I love sibling rivalry. It always worked for me, never against me. My older sister, in an unsual move (very typical of her) decided to take the role of rebel, independant thinker, the baddy, despite the fact that she was the oldest child.

This left the role of goodie-goodie to me, and I exploited it fully. Most second children are forced into the baddy role by virtue of the fact that goodie-goodie was sewn up long before they came along. Not me.

My oldest sister became an artist, of course. Got divorced, if you can believe that. Then she became an aeronautical engineer and an early roboticist so her fall from grace was as permanent as it was catastrophic. Now she lives in Mexico and is an artist again. (You can see her work on the mafonga glassworks link to the right of my blog.)

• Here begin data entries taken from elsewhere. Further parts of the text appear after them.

(* ===== verification/Kthread.v ===== *)
(** Kernel threads: kernel/kthread.c.

    Any number of callers create and stop kernel threads; thread [j] is the one that the [j]-th call
    of [kthread_create] asks for.  A step is one access to what is shared: the
    structure [create] on the stack of the creator, [kthread_stop_info], its mutex, and
    the state and sleep lock of the tasks.  Completions and mutexes are taken as
    atomic, as Completion and Mutex show.  The function of a thread returns
    whenever it wants with any value, and any task may be woken at any time. *)

From S2P Require Import Prelude Sched.

Definition EINTR : Z := 4.

(** [kthread_create] by the creator of thread [j], *)
Inductive crpc :=
| CrIdle
| CrCall          (* the structure is set up; if (!helper_wq) *)
| CrRun           (* create.work.func, in the thread of the creator *)
| CrWait          (* wait_for_completion(&create.done) *)
| CrReturn        (* reads create.result and returns *)
| CrDone (ok : bool).
(** [keventd_create_kthread] for thread [j], *)
Inductive wkpc :=
| WkNone
| WkSpawn         (* kernel_thread *)
| WkWait          (* wait_for_completion(&create->started) *)
| WkResult        (* create->result = find_task_by_pid(pid) *)
| WkComplete      (* complete(&create->done) *)
| WkEnd.
#[global] Instance wkpc_eq_dec : EqDecision wkpc.
Proof. solve_decision. Defined.
(** [kthread], *)
Inductive ktpc :=
| KtNone
| KtCopy          (* reads create->threadfn, create->data *)
| KtState         (* __set_current_state(TASK_INTERRUPTIBLE) *)
| KtStarted       (* complete(&create->started) *)
| KtSwitch        (* schedule: switch (current->state) *)
| KtYield         (* schedule: dde_kit_thread_schedule *)
| KtDown          (* schedule: dde_kit_sem_down *)
| KtTest          (* if (!kthread_should_stop()) *)
| KtFn            (* threadfn(data) *)
| KtCheck         (* if (kthread_should_stop()) *)
| KtErr           (* kthread_stop_info.err = ret *)
| KtComplete      (* complete(&kthread_stop_info.done) *)
| KtExit.
(** and [kthread_stop] for thread [j] *)
Inductive sppc :=
| SpIdle
| SpLock (j : nat)            (* mutex_lock *)
| SpInit (j : nat)            (* init_completion *)
| SpSet (j : nat)             (* kthread_stop_info.k = k *)
| SpState (j : nat)           (* wake_up_process: the state *)
| SpUp (j : nat)              (* wake_up_process: dde_kit_sem_up *)
| SpWait (j : nat)            (* wait_for_completion *)
| SpClear (j : nat)           (* kthread_stop_info.k = NULL *)
| SpErr (j : nat)             (* ret = kthread_stop_info.err *)
| SpUnlock (j : nat) (ret : Z)  (* mutex_unlock *)
| SpDone (j : nat) (ret : Z).

(** [struct kthread_create_info], while it is [ci_live] *)
Record kthread_create_info := CreateInfo { ci_live : bool; ci_started : Z; ci_done : Z; ci_result : option bool }.
(** A thread; [kt_ret] is its variable [ret], [kt_ran]: [threadfn] was called. *)
Record kthr := Kthr { kt_pc : ktpc; kt_tsk : task; kt_ret : Z; kt_ran : bool }.
(** [helper_wq] with its queue and the request it works on, [kthread_stop_info], and whether a structure was
    used after its creator had returned *)
Record ksys := KSys {
  helper_wq : bool; k_queue : list nat; k_current : option nat;
  k_cr : nat → crpc; k_ci : nat → kthread_create_info; k_wk : nat → wkpc; k_kt : nat → kthr;
  stop_lock : option nat; stop_k : option nat; stop_err : Z; stop_done : Z; k_sp : nat → sppc;
  k_bad : bool
}.

Definition set_cr (j : nat) (pc : crpc) (σ : ksys) : ksys := KSys (helper_wq σ) (k_queue σ) (k_current σ) (upd_at j (λ _, pc) (k_cr σ)) (k_ci σ) (k_wk σ) (k_kt σ) (stop_lock σ) (stop_k σ) (stop_err σ) (stop_done σ) (k_sp σ) (k_bad σ).
Definition set_wk (j : nat) (pc : wkpc) (σ : ksys) : ksys := KSys (helper_wq σ) (k_queue σ) (k_current σ) (k_cr σ) (k_ci σ) (upd_at j (λ _, pc) (k_wk σ)) (k_kt σ) (stop_lock σ) (stop_k σ) (stop_err σ) (stop_done σ) (k_sp σ) (k_bad σ).
Definition on_kt (j : nat) (f : kthr → kthr) (σ : ksys) : ksys := KSys (helper_wq σ) (k_queue σ) (k_current σ) (k_cr σ) (k_ci σ) (k_wk σ) (upd_at j f (k_kt σ)) (stop_lock σ) (stop_k σ) (stop_err σ) (stop_done σ) (k_sp σ) (k_bad σ).
Definition set_sp (c : nat) (pc : sppc) (σ : ksys) : ksys := KSys (helper_wq σ) (k_queue σ) (k_current σ) (k_cr σ) (k_ci σ) (k_wk σ) (k_kt σ) (stop_lock σ) (stop_k σ) (stop_err σ) (stop_done σ) (upd_at c (λ _, pc) (k_sp σ)) (k_bad σ).
Definition set_queue (h : bool) (q : list nat) (o : option nat) (σ : ksys) : ksys := KSys h q o (k_cr σ) (k_ci σ) (k_wk σ) (k_kt σ) (stop_lock σ) (stop_k σ) (stop_err σ) (stop_done σ) (k_sp σ) (k_bad σ).
Definition set_stop (l k : option nat) (e d : Z) (σ : ksys) : ksys := KSys (helper_wq σ) (k_queue σ) (k_current σ) (k_cr σ) (k_ci σ) (k_wk σ) (k_kt σ) l k e d (k_sp σ) (k_bad σ).
(** An access to the structure [create] *)
Definition on_ci (j : nat) (f : kthread_create_info → kthread_create_info) (σ : ksys) : ksys :=
  KSys (helper_wq σ) (k_queue σ) (k_current σ) (k_cr σ) (upd_at j f (k_ci σ)) (k_wk σ) (k_kt σ) (stop_lock σ) (stop_k σ) (stop_err σ) (stop_done σ) (k_sp σ) (k_bad σ || negb (ci_live (k_ci σ j))).
Definition kt_goto (pc : ktpc) (t : kthr) : kthr := Kthr pc (kt_tsk t) (kt_ret t) (kt_ran t).
Definition kt_state (st : Z) (t : kthr) : kthr := Kthr (kt_pc t) (Task st (tk_sleep_lock (kt_tsk t))) (kt_ret t) (kt_ran t).
Definition kt_sem (d : Z) (t : kthr) : kthr := Kthr (kt_pc t) (Task (tk_state (kt_tsk t)) (tk_sleep_lock (kt_tsk t) + d)) (kt_ret t) (kt_ran t).
Definition kt_return (v : Z) (t : kthr) : kthr := Kthr (kt_pc t) (kt_tsk t) v true.
Definition ci_start (d : Z) (x : kthread_create_info) : kthread_create_info := CreateInfo (ci_live x) (ci_started x + d) (ci_done x) (ci_result x).
Definition ci_finish (d : Z) (x : kthread_create_info) : kthread_create_info := CreateInfo (ci_live x) (ci_started x) (ci_done x + d) (ci_result x).
Definition ci_set_result (b : bool) (x : kthread_create_info) : kthread_create_info := CreateInfo (ci_live x) (ci_started x) (ci_done x) (Some b).
Definition ci_end (x : kthread_create_info) : kthread_create_info := CreateInfo false (ci_started x) (ci_done x) (ci_result x).
Definition new_info : kthread_create_info := CreateInfo true 0 0 None.
Definition new_thread (_ : kthr) : kthr := Kthr KtCopy (Task TASK_RUNNING 0) (- EINTR) false.

Definition kthread_should_stop (j : nat) (σ : ksys) : bool := match stop_k σ with Some k => bool_decide (k = j) | None => false end.

(** The steps; [None]: it waits. *)
Definition kthread_create (j : nat) (σ : ksys) : option ksys :=
  match k_cr σ j with
  | CrCall => Some (if helper_wq σ then set_cr j CrWait (set_queue (helper_wq σ) (k_queue σ ++ [j]) (k_current σ) σ) else set_cr j CrRun (set_wk j WkSpawn σ))
  | CrRun => match k_wk σ j with WkEnd => Some (set_cr j CrReturn σ) | _ => None end
  | CrWait => if 0 <? ci_done (k_ci σ j) then Some (set_cr j CrReturn (on_ci j (ci_finish (-1)) σ)) else None
  | CrReturn => Some (set_cr j (CrDone (default false (ci_result (k_ci σ j)))) (on_ci j ci_end σ))
  | _ => None
  end.
(** [ok]: the thread can be created. *)
Definition keventd_create_kthread (j : nat) (ok : bool) (σ : ksys) : option ksys :=
  match k_wk σ j with
  | WkSpawn => Some (if ok then set_wk j WkWait (on_kt j new_thread σ) else set_wk j WkComplete (on_ci j (ci_set_result false) σ))
  | WkWait => if 0 <? ci_started (k_ci σ j) then Some (set_wk j WkResult (on_ci j (ci_start (-1)) σ)) else None
  | WkResult => Some (set_wk j WkComplete (on_ci j (ci_set_result true) σ))
  | WkComplete => Some (set_wk j WkEnd (on_ci j (ci_finish 1) σ))
  | _ => None
  end.
(** [v]: what [threadfn] returns. *)
Definition kthread (j : nat) (v : Z) (σ : ksys) : option ksys :=
  let t := k_kt σ j in
  match kt_pc t with
  | KtCopy => Some (on_kt j (kt_goto KtState) (on_ci j id σ))
  | KtState => Some (on_kt j (kt_goto KtStarted) (on_kt j (kt_state TASK_INTERRUPTIBLE) σ))
  | KtStarted => Some (on_kt j (kt_goto KtSwitch) (on_ci j (ci_start 1) σ))
  | KtSwitch => Some (on_kt j (kt_goto (if tk_state (kt_tsk t) =? TASK_RUNNING then KtYield else KtDown)) σ)
  | KtYield => Some (on_kt j (kt_goto KtTest) σ)
  | KtDown => if 0 <? tk_sleep_lock (kt_tsk t) then Some (on_kt j (kt_goto KtTest) (on_kt j (kt_sem (-1)) σ)) else None
  | KtTest => Some (on_kt j (kt_goto (if kthread_should_stop j σ then KtCheck else KtFn)) σ)
  | KtFn => Some (on_kt j (kt_goto KtCheck) (on_kt j (kt_return v) σ))
  | KtCheck => Some (on_kt j (kt_goto (if kthread_should_stop j σ then KtErr else KtExit)) σ)
  | KtErr => Some (on_kt j (kt_goto KtComplete) (set_stop (stop_lock σ) (stop_k σ) (kt_ret t) (stop_done σ) σ))
  | KtComplete => Some (on_kt j (kt_goto KtExit) (set_stop (stop_lock σ) (stop_k σ) (stop_err σ) (stop_done σ + 1) σ))
  | _ => None
  end.
Definition kthread_stop (c : nat) (σ : ksys) : option ksys :=
  match k_sp σ c with
  | SpLock j => match stop_lock σ with None => Some (set_sp c (SpInit j) (set_stop (Some c) (stop_k σ) (stop_err σ) (stop_done σ) σ)) | Some _ => None end
  | SpInit j => Some (set_sp c (SpSet j) (set_stop (stop_lock σ) (stop_k σ) (stop_err σ) 0 σ))
  | SpSet j => Some (set_sp c (SpState j) (set_stop (stop_lock σ) (Some j) (stop_err σ) (stop_done σ) σ))
  | SpState j => Some (set_sp c (SpUp j) (on_kt j (kt_state TASK_RUNNING) σ))
  | SpUp j => Some (set_sp c (SpWait j) (on_kt j (kt_sem 1) σ))
  | SpWait j => if 0 <? stop_done σ then Some (set_sp c (SpClear j) (set_stop (stop_lock σ) (stop_k σ) (stop_err σ) (stop_done σ - 1) σ)) else None
  | SpClear j => Some (set_sp c (SpErr j) (set_stop (stop_lock σ) None (stop_err σ) (stop_done σ) σ))
  | SpErr j => Some (set_sp c (SpUnlock j (stop_err σ)) σ)
  | SpUnlock j v => Some (set_sp c (SpDone j v) (set_stop None (stop_k σ) (stop_err σ) (stop_done σ) σ))
  | _ => None
  end.
(** [helper_wq] takes the next request when it is done with the last. *)
Definition helper_next (σ : ksys) : option ksys :=
  match k_current σ, k_queue σ with
  | None, j :: q => Some (set_wk j WkSpawn (set_queue (helper_wq σ) q (Some j) σ))
  | Some j, q => match k_wk σ j with WkEnd => Some (set_queue (helper_wq σ) q None σ) | _ => None end
  | None, [] => None
  end.

Definition k_init : ksys :=
  KSys false [] None (λ _, CrIdle) (λ _, CreateInfo false 0 0 None) (λ _, WkNone) (λ _, Kthr KtNone (Task TASK_RUNNING 0) 0 false) None None 0 0 (λ _, SpIdle) false.
Inductive k_step : ksys → ksys → Prop :=
| KsHelper σ : k_step σ (set_queue true (k_queue σ) (k_current σ) σ)
| KsCall σ j : k_cr σ j = CrIdle → k_step σ (set_cr j CrCall (KSys (helper_wq σ) (k_queue σ) (k_current σ) (k_cr σ) (upd_at j (λ _, new_info) (k_ci σ)) (k_wk σ) (k_kt σ) (stop_lock σ) (stop_k σ) (stop_err σ) (stop_done σ) (k_sp σ) (k_bad σ)))
| KsCreate σ σ' j : kthread_create j σ = Some σ' → k_step σ σ'
| KsNext σ σ' : helper_next σ = Some σ' → k_step σ σ'
| KsWork σ σ' j ok : keventd_create_kthread j ok σ = Some σ' → k_step σ σ'
| KsThread σ σ' j v : kthread j v σ = Some σ' → k_step σ σ'
| KsStop σ c j : k_sp σ c = SpIdle → k_cr σ j = CrDone true → k_step σ (set_sp c (SpLock j) σ)
| KsStopRun σ σ' c : kthread_stop c σ = Some σ' → k_step σ σ'
| KsOtherState σ j : k_step σ (on_kt j (kt_state TASK_RUNNING) σ)
| KsOtherUp σ j : k_step σ (on_kt j (kt_sem 1) σ).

The picture here is of my three children. The oldest is to the right looking hopeful. The second child is to the front, looking confident. The youngest is on the left looking like she's enjoying herself.

When they were young they had sibling rivalry issues. I always tried to play them off one against the other seeking maximum advantage for myself. At some point they figured it out and wound up best friends, and that's just wrong.

Princess thinking

Ta Daaaa!

Chippy thinking

I was just in Vancouver, Canada. (Not Washington State.)

Vancouver got hammered by a major winsdtorm a couple of weeks back and millions of dollars worth of trees were blown over. I don't know how many trees that is. In Stanley Park they - I'm not sure who they are - are working flat-out to remove the debris and make the park look un-devastated.

So there is a huge pile of wood chips filling much of a parking lot. When I took a picture of it my children all rolled their eyes and said, as one, "Chippy thinking..." They are the majority of my blog readership and I can't let them down.

In North America, I was surprised to discover, chippy is a word used to describe women of low repute, as it were. Probably came out of New Orleans, possibly because of a supposed similarity between the little noises made by women of low repute and those of chipping sparrows.

Chipping sparrows? And those noises? Okay. I have been hanging around with the wrong kinds of sparrows. Thank god.

In the UK the word chippy refers to a fish-and-chips shop, possibly because of a supposed similarity between the little noises fish-and-chips shops make and those of chipping sparrows.

The urban dictionary (available on-line) also uses the word to describe hockey games that get a little out of hand, and it is in this context that I first heard the word. It is this meaning that I prefer - a little attitude, a little je ne sais quoi that winds up as a high-sticking penalty and no front teeth. Cocky, cheeky, a little rude.

There is a similarity between the sounds made by teeth falling to the ice and those made by chipping sparrows.

It all comes back to those damned sparrows.